QUETTA, Pakistan (Reuters) – Taliban leader Mullah Omar is not hiding in Pakistan’s Baluchistan province whose people will resist any U.S. attempt to extend its war against militancy there, the province’s chief minister said on Friday.
The United States is considering expanding its covert war in Pakistan into Baluchistan, the New York Times reported on Tuesday.
Afghan and foreign officials in Kabul have long said they believe several top Taliban leaders, including Omar, are hiding in Baluchistan. Pakistan, a U.S. ally in the campaign against militancy, denies that.
“Mullah Omar is not in Baluchistan, he’s in Afghanistan,” Baluchistan chief minister Mohammad Aslam Raisanitold reporters in the provincial capital, Quetta.
“If the CIA has any evidence of that they should tell us and we’ll get him and send him there,” he said, referring to the U.S. Central Intelligence Agency.
The United States has stepped up strikes on militants in northwest Pakistan’s ethnic Pashtun tribal areas over the past year, mostly with CIA-operated drones that fire missiles.
Some U.S. officials say the missile strikes in the tribal areas have forced some Taliban and al Qaeda leaders to flee toward Quetta, making them more vulnerable, the Times said.
Pakistan objects to the missile strikes saying they are not only a violation of its sovereignty but complicate its efforts to tackle militants.
“As we have been saying all along, we believe such attacks are counter-productive,” Foreign Office spokesman Abdul Basit said this week, when asked about the Times report.
“They involve collateral damage and they are not helpful in our efforts to win heats and minds,” he said.
CIA director Leon Panetta is due in Islamabad on Friday and is expected to discuss the drone strikes with Pakistani leaders, Pakistani media reported.
“OPPOSE AND RESIST”
Raisani said there were two types of Taliban: the violent ones, fighting NATO and U.S. forces in Afghanistan, and peaceful ones studying at religious schools in Baluchistan.
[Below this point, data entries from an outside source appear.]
(** * SideBySideTranslator: the translation-overlay pipeline

    A shallow embedding of the extension's background worker
    ([extension/background.js], and its remote-API variant) and of its
    content script (queue, discovery, overlay), with the properties the
    specification states about them.

    Conventions of the embedding.
    - A JavaScript string is a [string]; its characters are read as the
      code units U+0000..U+00FF.
    - A finite JavaScript number is an exact rational [Qc]; a value that is
      [NaN] or infinite is [None] wherever the code can meet one.
    - [undefined] is [None].
    - A [for] loop with [continue] is a fold whose step leaves the
      accumulator unchanged on [continue]. *)

From Stdlib Require Import List String Ascii Bool Arith ZArith Lia.
From Stdlib Require Import QArith Qcanon DecimalString.
Import ListNotations.

Local Open Scope string_scope.

(* ================================================================== *)
(** * JavaScript built-ins used by the sources *)
(* ================================================================== *)

Module JS.

Definition TAB : ascii := ascii_of_nat 9.
Definition LF : ascii := ascii_of_nat 10.
Definition CR : ascii := ascii_of_nat 13.

(** WhiteSpace and LineTerminator code units below U+0100, the ones
    [String.prototype.trim] strips. *)
Definition isWhiteSpace (c : ascii) : bool :=
  let n := nat_of_ascii c in
  existsb (Nat.eqb n) [9; 10; 11; 12; 13; 32; 160]%nat.

Fixpoint trimStart (s : string) : string :=
  match s with
  | EmptyString => EmptyString
  | String c s' => if isWhiteSpace c then trimStart s' else s
  end.

Fixpoint trimEnd (s : string) : string :=
  match s with
  | EmptyString => EmptyString
  | String c s' =>
      match trimEnd s' with
      | EmptyString => if isWhiteSpace c then EmptyString else String c EmptyString
      | t => String c t
      end
  end.

(** [s.trim()] *)
Definition trim (s : string) : string := trimStart (trimEnd s).

(** Truthiness of a string: [Boolean(s)], [!s] is its negation. *)
Definition truthy (s : string) : bool :=
  match s with EmptyString => false | _ => true end.

(** [parts.join(sep)] *)
Fixpoint join (sep : string) (parts : list string) : string :=
  match parts with
  | [] => ""
  | p :: ps =>
      match ps with
      | [] => p
      | _ :: _ => p ++ sep ++ join sep ps
      end
  end.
The word Taliban means religious students.
“The Taliban who are here are studying peacefully,” he said.
Pakistan supported the Taliban until the September 11, 2001, attacks on the United States and Afghanistan says it believes some elements in Pakistan still secretly back the militants for long-term strategic reasons.
Raisani said people of Baluchistan would oppose any expansion of the U.S. war into their province: “Baluchis are united and they will oppose and resist if drone attacks are carried out.”
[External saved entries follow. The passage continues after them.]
(** ** Python values *)

(** What [response.json()] can yield.  A string is the sequence of its
    characters.  A dict keeps its insertion order, so it is a list of
    bindings; the keys of a parsed body are pairwise distinct. *)
Inductive pyval : Type :=
| PNone
| PBool (b : bool)
| PInt (z : Z)
| PFloat (f : float)
| PStr (s : string)
| PList (items : list pyval)
| PDict (bindings : list (string * pyval)).

(** The exceptions the program can end with. *)
Inductive exn : Type :=
| GameException (message : string)
| TypeError
| KeyError (key : string)
| ZeroDivisionError
| JSONDecodeError
| RequestException
| SystemExit.

Inductive result (A : Type) : Type :=
| Ok (a : A)
| Raise (e : exn).
Arguments Ok {A} a.
Arguments Raise {A} e.

(** [str(z)] of an [int]. *)
Definition str_int (z : Z) : string := NilZero.string_of_int (Z.to_int z).

(** What the interpreter decides and the source does not: the digits of a
    float and the quoted form of a string that sits inside a container. *)
Class PyText : Type := {
  str_float : float -> string;
  repr_str : string -> string
}.

Fixpoint join (sep : string) (parts : list string) : string :=
  match parts with
  | [] => ""
  | [p] => p
  | p :: rest => p ++ sep ++ join sep rest
  end.

Section Text.
Context {T : PyText}.

(** [repr(v)]. *)
Fixpoint py_repr (v : pyval) : string :=
  match v with
  | PNone => "None"
  | PBool true => "True"
  | PBool false => "False"
  | PInt z => str_int z
  | PFloat f => str_float f
  | PStr s => repr_str s
  | PList items => "[" ++ join ", " (map py_repr items) ++ "]"
  | PDict bindings =>
      "{" ++ join ", "
               (map (fun kv => repr_str (fst kv) ++ ": " ++ py_repr (snd kv))
                    bindings) ++ "}"
  end.

(** [str(v)], which an f-string applies to each [{...}] field: a string is
    taken as it is, everything else as its [repr]. *)
Definition py_str (v : pyval) : string :=
  match v with
  | PStr s => s
  | _ => py_repr v
  end.
End Text.

(** [bool(v)], the test an [if] applies. *)
Definition py_truthy (v : pyval) : bool :=
  match v with
  | PNone => false
  | PBool b => b
  | PInt z => negb (z =? 0)
  | PFloat f => negb (PrimFloat.eqb f PrimFloat.zero)
  | PStr s => negb (String.length s =? 0)%nat
  | PList items => negb (Nat.eqb (List.length items) 0)
  | PDict bindings => negb (Nat.eqb (List.length bindings) 0)
  end.

(** [len(v)]: defined on strings, lists and dicts. *)
Definition py_len (v : pyval) : result Z :=
  match v with
  | PStr s => Ok (Z.of_nat (String.length s))
  | PList items => Ok (Z.of_nat (List.length items))
  | PDict bindings => Ok (Z.of_nat (List.length bindings))
  | _ => Raise TypeError
  end.

(** [a % b] on [int]s: the result has the sign of the divisor, as
    [Z.modulo] has; a zero divisor raises. *)
Definition py_mod (a b : Z) : result Z :=
  if b =? 0 then Raise ZeroDivisionError else Ok (a mod b).

Fixpoint chars (s : string) : list pyval :=
  match s with
  | EmptyString => []
  | String c rest => PStr (String c EmptyString) :: chars rest
  end.

(** The items a [for] loop draws from [v]: the characters of a string, the
    items of a list, the keys of a dict. *)
Definition py_iter (v : pyval) : result (list pyval) :=
  match v with
  | PStr s => Ok (chars s)
  | PList items => Ok items
  | PDict bindings => Ok (map (fun kv => PStr (fst kv)) bindings)
  | _ => Raise TypeError
  end.

Fixpoint lookup (key : string) (bindings : list (string * pyval)) : option pyval :=
  match bindings with
  | [] => None
  | (k, v) :: rest => if String.eqb k key then Some v else lookup key rest
  end.

(** [v[key]] with a string key: the binding of a dict, [KeyError] when the
    dict has none, [TypeError] on anything that is not a dict. *)
Definition py_getitem (v : pyval) (key : string) : result pyval :=
  match v with
  | PDict bindings =>
      match lookup key bindings with
      | Some x => Ok x
      | None => Raise (KeyError key)
      end
  | _ => Raise TypeError
  end.

(** ** The question *)

Record MultipleChoiceQuestion : Type := {
  question_id : pyval;
  question_text : pyval;
  answer_index : pyval;
  choices : pyval
}.

Definition parameters : list string :=
  ["question_id"; "question_text"; "answer_index"; "choices"].

Definition is_parameter (k : string) : bool :=
  existsb (String.eqb k) parameters.

(** The constructor applied to the keyword arguments unpacked from [v]:
    [v] must be a mapping, each of its keys
    must name a parameter of [__init__] and each parameter must be given;
    the values are stored as they come. *)
Definition new_question (v : pyval) : result MultipleChoiceQuestion :=
  match v with
  | PDict bindings =>
      if forallb (fun kv => is_parameter (fst kv)) bindings then
        match lookup "question_id" bindings, lookup "question_text" bindings,
              lookup "answer_index" bindings, lookup "choices" bindings with
        | Some i, Some t, Some a, Some c =>
            Ok {| question_id := i; question_text := t;
                  answer_index := a; choices := c |}
        | _, _, _, _ => Raise TypeError
        end
      else Raise TypeError
  | _ => Raise TypeError
  end.

(** ** The remote service and the display *)

(** A response: its status code and its body as [json()] reads it, [None]
    when the body is not JSON. *)
Record response : Type := {
  status_code : Z;
  body : option pyval
}.

(** The Flask quizzer API as the client sees it: a state and the answer it
    gives to a GET of a URL, [None] when no answer arrives within the
    timeout. *)
Class QuizServer : Type := {
  server : Type;
  serve : string -> server -> option response * server
}.

Definition color : Type := Z * Z * Z.
Definition WHITE : color := (255, 255, 255).
Definition BLACK : color := (0, 0, 0).
Definition BLUE : color := (0, 0, 255).
Definition GREEN : color := (0, 255, 0).
Definition RED : color := (255, 0, 0).

Definition WIDTH : Z := 800.
Definition HEIGHT : Z := 600.

Inductive font : Type := FONT | LARGE_FONT.

(** The calls the program makes to pygame, in order. *)
Inductive call : Type :=
| set_mode (width height : Z)
| set_caption (title : string)
| fill (c : color)
| render_blit (text : pyval) (x y : Z) (f : font) (c : color)
| flip
| wait (milliseconds : Z)
| pygame_quit.

Definition API_BASE_URL : string := "http://127.0.0.1:5000/api".

(** ** Keyboard and window events *)

Inductive key : Type := K_q | K_DOWN | K_UP | K_RETURN | K_other.

Inductive event : Type :=
| QUIT
| KEYDOWN (k : key)
| other_event.

Definition key_eqb (a b : key) : bool :=
  match a, b with
  | K_q, K_q | K_DOWN, K_DOWN | K_UP, K_UP
  | K_RETURN, K_RETURN | K_other, K_other => true
  | _, _ => false
  end.

(** The local variables of [main]. *)
Record locals : Type := {
  game_running : bool;
  selected_option : Z;
  question : MultipleChoiceQuestion;
  score : Z
}.

Definition set_game_running (b : bool) (st : locals) : locals :=
  {| game_running := b; selected_option := selected_option st;
     question := question st; score := score st |}.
U.S. drones have carried out more than 30 drone strikes since early 2008 when the United States, frustrated by an intensifying insurgency in Afghanistan getting support from the Pakistani side of the border, began attacking with greater frequency.
Eliminating militant support from Pakistani hideouts is seen as essential for winning the war in Afghanistan.
The strikes have killed about 300 people including several mid-level al Qaeda members, according to a tally of reports from Pakistani officials and residents of border regions.
The United States rarely comments on the strikes.
“We’ve done some serious damage to al Qaeda over the last number of months,” U.S. Defense Secretary Robert Gates said this week, without confirming any missile attacks against al Qaeda targets.